_Task directions_
Once you reach the line containing "spec_ids _ := True;" in the data below, restate each line word for word up to and including the one containing "End MemorySpec.".

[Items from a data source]

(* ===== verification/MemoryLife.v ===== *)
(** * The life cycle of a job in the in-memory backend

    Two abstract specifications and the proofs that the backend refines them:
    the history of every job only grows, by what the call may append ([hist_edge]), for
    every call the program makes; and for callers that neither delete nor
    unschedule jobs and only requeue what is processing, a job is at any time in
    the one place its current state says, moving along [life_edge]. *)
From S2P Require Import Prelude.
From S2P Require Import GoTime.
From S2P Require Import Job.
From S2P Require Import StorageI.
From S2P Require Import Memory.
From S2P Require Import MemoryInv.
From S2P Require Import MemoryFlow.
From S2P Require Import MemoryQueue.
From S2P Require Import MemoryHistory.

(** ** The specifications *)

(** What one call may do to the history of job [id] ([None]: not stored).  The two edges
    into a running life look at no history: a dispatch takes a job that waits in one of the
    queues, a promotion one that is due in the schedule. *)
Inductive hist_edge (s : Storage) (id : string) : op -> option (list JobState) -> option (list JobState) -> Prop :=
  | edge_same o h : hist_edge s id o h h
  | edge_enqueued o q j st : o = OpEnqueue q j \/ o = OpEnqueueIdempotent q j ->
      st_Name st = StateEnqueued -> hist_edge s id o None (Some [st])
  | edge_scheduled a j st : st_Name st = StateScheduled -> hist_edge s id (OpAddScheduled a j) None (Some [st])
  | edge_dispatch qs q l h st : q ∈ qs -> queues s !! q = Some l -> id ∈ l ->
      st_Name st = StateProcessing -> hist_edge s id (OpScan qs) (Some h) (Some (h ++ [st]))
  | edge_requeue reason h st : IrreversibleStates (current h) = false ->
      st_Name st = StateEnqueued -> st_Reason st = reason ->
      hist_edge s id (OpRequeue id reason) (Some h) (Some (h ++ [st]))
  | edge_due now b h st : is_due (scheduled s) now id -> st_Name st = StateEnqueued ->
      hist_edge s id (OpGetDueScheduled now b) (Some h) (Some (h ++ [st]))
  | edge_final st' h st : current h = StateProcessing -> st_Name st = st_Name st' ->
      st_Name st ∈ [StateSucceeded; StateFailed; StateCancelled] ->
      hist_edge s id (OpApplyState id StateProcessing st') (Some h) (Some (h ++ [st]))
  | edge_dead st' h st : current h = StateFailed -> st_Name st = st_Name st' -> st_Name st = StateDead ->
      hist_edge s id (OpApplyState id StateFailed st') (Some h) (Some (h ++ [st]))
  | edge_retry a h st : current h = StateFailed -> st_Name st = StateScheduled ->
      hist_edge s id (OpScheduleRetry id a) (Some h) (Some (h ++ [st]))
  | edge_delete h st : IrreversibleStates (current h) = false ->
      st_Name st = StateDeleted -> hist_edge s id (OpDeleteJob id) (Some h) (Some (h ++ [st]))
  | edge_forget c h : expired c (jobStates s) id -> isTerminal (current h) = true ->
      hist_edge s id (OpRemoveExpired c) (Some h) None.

==

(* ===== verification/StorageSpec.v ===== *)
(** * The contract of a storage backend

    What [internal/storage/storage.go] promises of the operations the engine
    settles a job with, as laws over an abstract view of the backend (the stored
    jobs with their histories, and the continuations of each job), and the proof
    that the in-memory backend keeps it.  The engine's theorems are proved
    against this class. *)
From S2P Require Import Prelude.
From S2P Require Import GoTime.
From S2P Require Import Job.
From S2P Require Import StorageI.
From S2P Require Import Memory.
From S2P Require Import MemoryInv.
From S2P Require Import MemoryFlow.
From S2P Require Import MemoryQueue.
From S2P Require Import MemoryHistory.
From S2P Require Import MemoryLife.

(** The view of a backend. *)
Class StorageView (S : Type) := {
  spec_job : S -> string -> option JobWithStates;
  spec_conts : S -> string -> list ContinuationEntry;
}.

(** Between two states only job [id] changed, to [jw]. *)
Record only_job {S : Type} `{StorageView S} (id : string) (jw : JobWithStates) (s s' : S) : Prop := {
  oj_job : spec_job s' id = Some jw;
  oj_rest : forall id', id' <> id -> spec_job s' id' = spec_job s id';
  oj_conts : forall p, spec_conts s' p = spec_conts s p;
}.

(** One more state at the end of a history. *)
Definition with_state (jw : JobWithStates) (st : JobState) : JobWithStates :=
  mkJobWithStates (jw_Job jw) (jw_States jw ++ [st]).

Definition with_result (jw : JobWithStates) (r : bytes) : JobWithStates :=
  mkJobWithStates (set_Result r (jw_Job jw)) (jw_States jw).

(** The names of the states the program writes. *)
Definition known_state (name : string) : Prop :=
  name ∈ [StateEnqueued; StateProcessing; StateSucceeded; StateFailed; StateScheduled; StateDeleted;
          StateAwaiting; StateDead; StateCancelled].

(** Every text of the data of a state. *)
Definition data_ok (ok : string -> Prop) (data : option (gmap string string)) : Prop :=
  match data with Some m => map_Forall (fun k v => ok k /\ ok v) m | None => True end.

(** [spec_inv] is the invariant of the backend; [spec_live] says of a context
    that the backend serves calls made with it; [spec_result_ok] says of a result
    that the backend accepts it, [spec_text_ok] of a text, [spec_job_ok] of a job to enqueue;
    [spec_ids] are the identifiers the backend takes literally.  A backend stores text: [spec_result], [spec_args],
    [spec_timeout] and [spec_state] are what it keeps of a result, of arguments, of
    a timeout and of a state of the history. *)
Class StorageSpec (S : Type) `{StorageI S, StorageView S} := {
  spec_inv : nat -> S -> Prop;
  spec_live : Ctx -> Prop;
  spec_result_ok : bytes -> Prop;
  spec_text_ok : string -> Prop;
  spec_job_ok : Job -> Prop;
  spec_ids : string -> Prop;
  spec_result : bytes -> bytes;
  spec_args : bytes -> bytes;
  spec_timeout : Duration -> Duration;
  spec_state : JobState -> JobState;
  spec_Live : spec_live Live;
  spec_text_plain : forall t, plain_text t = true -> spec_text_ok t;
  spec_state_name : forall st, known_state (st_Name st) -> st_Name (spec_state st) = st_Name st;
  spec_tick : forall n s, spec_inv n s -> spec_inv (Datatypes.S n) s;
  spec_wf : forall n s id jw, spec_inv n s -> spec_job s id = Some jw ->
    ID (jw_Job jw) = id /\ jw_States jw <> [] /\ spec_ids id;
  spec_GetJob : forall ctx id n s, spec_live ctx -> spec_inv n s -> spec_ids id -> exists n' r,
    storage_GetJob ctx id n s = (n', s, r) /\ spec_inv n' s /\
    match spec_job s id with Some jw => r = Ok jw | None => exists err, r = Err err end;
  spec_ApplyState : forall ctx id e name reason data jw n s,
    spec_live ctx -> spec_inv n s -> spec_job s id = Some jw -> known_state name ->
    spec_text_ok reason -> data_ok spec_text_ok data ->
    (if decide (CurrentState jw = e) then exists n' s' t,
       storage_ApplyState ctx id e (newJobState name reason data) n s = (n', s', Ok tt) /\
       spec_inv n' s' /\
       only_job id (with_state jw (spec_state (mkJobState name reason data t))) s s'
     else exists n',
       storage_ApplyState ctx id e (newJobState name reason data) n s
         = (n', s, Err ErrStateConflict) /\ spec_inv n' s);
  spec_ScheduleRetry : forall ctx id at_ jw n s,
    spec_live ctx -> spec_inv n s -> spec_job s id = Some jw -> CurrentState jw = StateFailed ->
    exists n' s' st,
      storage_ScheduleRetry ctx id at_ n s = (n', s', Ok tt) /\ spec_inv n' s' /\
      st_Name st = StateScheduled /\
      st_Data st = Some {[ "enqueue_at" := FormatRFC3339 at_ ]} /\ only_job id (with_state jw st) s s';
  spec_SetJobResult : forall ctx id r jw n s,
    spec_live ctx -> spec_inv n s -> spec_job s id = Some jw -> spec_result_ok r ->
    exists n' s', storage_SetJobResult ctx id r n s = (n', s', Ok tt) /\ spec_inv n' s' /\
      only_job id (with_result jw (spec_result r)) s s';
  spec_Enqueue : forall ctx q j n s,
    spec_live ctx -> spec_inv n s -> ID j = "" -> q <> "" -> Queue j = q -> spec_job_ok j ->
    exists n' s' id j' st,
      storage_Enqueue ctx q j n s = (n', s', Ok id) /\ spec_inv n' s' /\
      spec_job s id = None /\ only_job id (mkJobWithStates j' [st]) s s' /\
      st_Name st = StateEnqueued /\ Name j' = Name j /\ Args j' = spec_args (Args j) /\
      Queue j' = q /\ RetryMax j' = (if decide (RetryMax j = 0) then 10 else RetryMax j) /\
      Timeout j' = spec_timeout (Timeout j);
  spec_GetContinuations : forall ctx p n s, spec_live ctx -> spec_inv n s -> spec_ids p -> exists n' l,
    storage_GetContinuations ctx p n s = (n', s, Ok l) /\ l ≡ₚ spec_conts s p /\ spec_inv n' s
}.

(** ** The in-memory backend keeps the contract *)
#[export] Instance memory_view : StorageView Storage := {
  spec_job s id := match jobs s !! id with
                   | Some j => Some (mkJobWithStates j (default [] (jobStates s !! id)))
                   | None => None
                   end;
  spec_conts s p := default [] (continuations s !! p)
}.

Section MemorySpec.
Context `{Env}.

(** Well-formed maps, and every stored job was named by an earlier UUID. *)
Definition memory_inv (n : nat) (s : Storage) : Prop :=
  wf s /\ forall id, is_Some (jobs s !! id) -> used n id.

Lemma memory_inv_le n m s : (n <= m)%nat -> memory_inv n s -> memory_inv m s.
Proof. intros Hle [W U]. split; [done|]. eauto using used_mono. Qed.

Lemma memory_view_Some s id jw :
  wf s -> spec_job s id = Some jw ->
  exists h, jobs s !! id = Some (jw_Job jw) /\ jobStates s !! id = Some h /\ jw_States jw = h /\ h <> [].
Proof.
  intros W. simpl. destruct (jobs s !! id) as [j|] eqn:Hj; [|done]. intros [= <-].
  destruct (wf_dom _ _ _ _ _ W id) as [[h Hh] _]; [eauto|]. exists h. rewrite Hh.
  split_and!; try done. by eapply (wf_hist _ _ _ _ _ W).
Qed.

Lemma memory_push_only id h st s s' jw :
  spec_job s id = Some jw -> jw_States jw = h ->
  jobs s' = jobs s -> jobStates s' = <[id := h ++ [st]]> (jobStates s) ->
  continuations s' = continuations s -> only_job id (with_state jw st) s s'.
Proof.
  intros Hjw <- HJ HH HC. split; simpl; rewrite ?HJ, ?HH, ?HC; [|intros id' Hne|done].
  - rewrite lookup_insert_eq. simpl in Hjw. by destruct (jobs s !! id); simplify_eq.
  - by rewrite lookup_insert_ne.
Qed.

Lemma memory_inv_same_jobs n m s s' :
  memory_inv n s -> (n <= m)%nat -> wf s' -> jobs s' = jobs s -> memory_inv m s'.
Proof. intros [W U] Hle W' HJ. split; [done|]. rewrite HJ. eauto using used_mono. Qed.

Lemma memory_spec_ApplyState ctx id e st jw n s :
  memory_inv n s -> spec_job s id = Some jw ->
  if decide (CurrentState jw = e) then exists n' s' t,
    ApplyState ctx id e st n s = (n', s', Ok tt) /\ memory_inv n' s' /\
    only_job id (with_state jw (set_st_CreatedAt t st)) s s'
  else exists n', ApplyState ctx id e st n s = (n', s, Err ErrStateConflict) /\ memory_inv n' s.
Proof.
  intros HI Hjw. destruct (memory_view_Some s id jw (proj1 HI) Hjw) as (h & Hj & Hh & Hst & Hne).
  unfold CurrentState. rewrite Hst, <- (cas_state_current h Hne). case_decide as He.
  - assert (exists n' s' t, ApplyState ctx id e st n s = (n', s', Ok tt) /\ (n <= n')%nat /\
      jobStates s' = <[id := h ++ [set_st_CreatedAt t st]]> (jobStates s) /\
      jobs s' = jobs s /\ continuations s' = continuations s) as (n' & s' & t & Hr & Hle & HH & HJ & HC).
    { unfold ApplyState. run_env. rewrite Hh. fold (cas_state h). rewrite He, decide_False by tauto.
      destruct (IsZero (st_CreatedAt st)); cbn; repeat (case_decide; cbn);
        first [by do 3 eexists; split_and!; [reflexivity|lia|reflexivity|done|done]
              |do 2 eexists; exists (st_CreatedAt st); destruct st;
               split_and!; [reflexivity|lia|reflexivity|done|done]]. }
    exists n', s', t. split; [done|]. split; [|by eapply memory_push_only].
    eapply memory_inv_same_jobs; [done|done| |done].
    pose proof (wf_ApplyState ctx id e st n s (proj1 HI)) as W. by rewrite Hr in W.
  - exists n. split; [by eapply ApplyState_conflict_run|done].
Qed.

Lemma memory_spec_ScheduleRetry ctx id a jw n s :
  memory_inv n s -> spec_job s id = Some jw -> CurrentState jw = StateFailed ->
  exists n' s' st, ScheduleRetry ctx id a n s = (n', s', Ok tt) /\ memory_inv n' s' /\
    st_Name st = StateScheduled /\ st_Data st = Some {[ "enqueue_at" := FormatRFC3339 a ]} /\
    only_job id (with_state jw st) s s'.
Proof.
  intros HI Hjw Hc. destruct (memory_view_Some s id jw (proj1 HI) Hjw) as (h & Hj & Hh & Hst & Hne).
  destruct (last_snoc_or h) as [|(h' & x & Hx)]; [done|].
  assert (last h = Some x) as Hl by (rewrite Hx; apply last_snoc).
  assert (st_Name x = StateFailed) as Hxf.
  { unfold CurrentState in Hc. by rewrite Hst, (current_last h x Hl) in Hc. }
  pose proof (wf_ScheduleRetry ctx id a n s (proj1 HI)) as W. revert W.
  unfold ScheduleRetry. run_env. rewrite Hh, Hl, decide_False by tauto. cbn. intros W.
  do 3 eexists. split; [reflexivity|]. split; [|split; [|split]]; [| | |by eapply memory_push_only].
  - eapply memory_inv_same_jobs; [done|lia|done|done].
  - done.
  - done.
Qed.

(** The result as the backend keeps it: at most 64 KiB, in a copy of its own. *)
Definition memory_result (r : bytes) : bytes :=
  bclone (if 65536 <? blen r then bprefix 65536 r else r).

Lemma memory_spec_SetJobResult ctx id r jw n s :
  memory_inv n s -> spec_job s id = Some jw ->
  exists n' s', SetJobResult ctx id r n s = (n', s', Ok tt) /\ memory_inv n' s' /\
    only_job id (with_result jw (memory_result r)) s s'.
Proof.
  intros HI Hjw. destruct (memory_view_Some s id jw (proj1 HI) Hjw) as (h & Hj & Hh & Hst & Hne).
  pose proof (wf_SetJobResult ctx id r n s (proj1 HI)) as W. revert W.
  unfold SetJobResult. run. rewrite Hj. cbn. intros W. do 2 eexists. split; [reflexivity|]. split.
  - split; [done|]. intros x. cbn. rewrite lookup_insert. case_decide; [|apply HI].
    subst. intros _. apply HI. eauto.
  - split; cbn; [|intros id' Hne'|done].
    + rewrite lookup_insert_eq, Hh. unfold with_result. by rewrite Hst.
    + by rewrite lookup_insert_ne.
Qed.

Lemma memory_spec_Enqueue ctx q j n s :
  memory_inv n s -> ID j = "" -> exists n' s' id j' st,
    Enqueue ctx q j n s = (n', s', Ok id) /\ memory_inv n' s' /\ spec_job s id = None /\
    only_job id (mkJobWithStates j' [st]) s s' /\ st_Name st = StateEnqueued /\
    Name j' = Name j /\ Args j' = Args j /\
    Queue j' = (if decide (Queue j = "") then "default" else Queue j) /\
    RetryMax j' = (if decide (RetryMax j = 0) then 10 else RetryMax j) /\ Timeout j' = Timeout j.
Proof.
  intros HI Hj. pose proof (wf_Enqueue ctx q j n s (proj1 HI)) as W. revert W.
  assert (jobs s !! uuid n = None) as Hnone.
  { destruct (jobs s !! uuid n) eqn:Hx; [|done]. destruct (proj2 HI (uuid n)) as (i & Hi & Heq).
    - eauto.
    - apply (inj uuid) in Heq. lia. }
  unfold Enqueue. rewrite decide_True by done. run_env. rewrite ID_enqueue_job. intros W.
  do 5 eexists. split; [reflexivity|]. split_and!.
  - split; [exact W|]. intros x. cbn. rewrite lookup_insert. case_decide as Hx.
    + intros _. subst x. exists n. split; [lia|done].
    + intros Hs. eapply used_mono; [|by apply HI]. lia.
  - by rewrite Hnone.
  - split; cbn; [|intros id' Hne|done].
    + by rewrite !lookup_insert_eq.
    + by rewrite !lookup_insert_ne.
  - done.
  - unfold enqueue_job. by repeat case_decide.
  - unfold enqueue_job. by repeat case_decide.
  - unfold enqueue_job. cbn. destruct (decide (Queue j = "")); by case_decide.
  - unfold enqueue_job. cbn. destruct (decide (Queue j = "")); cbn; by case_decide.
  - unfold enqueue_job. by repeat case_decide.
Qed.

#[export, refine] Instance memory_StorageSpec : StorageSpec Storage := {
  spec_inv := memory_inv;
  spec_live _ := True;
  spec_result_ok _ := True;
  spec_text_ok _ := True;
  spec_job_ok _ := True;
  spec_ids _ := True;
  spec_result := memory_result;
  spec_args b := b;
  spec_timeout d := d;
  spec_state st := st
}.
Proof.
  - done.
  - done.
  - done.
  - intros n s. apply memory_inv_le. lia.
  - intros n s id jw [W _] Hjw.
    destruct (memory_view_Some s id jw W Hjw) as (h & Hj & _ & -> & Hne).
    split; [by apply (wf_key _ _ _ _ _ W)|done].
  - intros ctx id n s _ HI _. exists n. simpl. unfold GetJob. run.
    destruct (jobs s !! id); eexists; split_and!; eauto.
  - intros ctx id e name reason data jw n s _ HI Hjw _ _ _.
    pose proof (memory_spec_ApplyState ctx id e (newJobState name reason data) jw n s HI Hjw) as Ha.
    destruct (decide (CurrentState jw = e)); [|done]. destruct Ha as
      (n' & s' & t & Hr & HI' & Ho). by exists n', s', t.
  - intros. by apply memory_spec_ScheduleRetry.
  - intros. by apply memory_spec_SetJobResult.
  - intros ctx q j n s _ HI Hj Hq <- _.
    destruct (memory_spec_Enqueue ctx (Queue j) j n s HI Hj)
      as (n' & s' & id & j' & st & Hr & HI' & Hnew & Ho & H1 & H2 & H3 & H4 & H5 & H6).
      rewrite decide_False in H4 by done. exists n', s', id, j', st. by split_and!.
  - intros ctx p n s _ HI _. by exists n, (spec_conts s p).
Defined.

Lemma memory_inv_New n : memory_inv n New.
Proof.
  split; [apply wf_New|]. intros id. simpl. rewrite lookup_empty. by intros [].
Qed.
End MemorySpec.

---

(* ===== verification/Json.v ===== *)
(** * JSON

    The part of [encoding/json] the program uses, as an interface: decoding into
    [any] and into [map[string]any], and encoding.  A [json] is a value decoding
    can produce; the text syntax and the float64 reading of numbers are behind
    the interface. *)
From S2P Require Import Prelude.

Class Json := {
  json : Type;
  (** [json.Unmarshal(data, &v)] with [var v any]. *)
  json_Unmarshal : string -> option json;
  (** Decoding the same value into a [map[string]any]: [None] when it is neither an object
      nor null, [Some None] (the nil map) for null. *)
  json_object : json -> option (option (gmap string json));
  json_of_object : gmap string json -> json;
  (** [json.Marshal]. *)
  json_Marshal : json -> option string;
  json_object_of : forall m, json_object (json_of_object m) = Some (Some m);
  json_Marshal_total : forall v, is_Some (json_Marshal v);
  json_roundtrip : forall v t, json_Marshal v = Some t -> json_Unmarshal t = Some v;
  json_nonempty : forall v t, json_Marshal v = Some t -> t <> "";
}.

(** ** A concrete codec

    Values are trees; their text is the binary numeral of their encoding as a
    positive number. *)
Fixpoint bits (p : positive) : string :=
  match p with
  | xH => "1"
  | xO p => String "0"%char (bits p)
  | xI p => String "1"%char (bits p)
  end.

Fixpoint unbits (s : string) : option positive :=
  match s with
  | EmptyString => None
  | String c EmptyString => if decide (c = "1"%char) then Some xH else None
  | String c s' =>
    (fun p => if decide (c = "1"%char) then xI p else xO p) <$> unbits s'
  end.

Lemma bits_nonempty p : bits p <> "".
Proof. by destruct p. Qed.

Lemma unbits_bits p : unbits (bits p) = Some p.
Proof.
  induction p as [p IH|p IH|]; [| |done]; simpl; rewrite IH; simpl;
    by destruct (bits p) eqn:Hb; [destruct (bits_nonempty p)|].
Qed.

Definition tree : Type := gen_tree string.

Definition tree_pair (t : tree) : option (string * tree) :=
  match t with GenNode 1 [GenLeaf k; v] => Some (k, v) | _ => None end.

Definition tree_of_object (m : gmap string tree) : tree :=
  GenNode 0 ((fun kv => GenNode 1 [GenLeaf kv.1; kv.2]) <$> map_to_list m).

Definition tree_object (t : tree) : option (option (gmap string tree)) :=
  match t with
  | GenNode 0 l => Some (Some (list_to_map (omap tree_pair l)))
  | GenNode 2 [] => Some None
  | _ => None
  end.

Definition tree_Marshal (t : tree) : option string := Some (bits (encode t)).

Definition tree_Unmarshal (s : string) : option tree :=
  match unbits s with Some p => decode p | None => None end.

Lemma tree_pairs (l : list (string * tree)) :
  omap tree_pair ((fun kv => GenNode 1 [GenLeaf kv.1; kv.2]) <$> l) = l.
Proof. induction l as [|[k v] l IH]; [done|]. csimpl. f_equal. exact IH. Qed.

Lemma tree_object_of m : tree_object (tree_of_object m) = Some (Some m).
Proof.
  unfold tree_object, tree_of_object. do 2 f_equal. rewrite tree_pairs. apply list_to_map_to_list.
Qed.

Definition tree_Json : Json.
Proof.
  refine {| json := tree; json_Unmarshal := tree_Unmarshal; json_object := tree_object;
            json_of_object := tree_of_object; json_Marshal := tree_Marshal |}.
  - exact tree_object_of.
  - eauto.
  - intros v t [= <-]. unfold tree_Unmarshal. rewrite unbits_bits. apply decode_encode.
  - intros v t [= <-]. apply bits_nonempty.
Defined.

_Exercise response_
  spec_ids _ := True;
  spec_result := memory_result;
  spec_args b := b;
  spec_timeout d := d;
  spec_state st := st
}.
Proof.
  - done.
  - done.
  - done.
  - intros n s. apply memory_inv_le. lia.
  - intros n s id jw [W _] Hjw.
    destruct (memory_view_Some s id jw W Hjw) as (h & Hj & _ & -> & Hne).
    split; [by apply (wf_key _ _ _ _ _ W)|done].
  - intros ctx id n s _ HI _. exists n. simpl. unfold GetJob. run.
    destruct (jobs s !! id); eexists; split_and!; eauto.
  - intros ctx id e name reason data jw n s _ HI Hjw _ _ _.
    pose proof (memory_spec_ApplyState ctx id e (newJobState name reason data) jw n s HI Hjw) as Ha.
    destruct (decide (CurrentState jw = e)); [|done]. destruct Ha as
      (n' & s' & t & Hr & HI' & Ho). by exists n', s', t.
  - intros. by apply memory_spec_ScheduleRetry.
  - intros. by apply memory_spec_SetJobResult.
  - intros ctx q j n s _ HI Hj Hq <- _.
    destruct (memory_spec_Enqueue ctx (Queue j) j n s HI Hj)
      as (n' & s' & id & j' & st & Hr & HI' & Hnew & Ho & H1 & H2 & H3 & H4 & H5 & H6).
      rewrite decide_False in H4 by done. exists n', s', id, j', st. by split_and!.
  - intros ctx p n s _ HI _. by exists n, (spec_conts s p).
Defined.

Lemma memory_inv_New n : memory_inv n New.
Proof.
  split; [apply wf_New|]. intros id. simpl. rewrite lookup_empty. by intros [].
Qed.
End MemorySpec.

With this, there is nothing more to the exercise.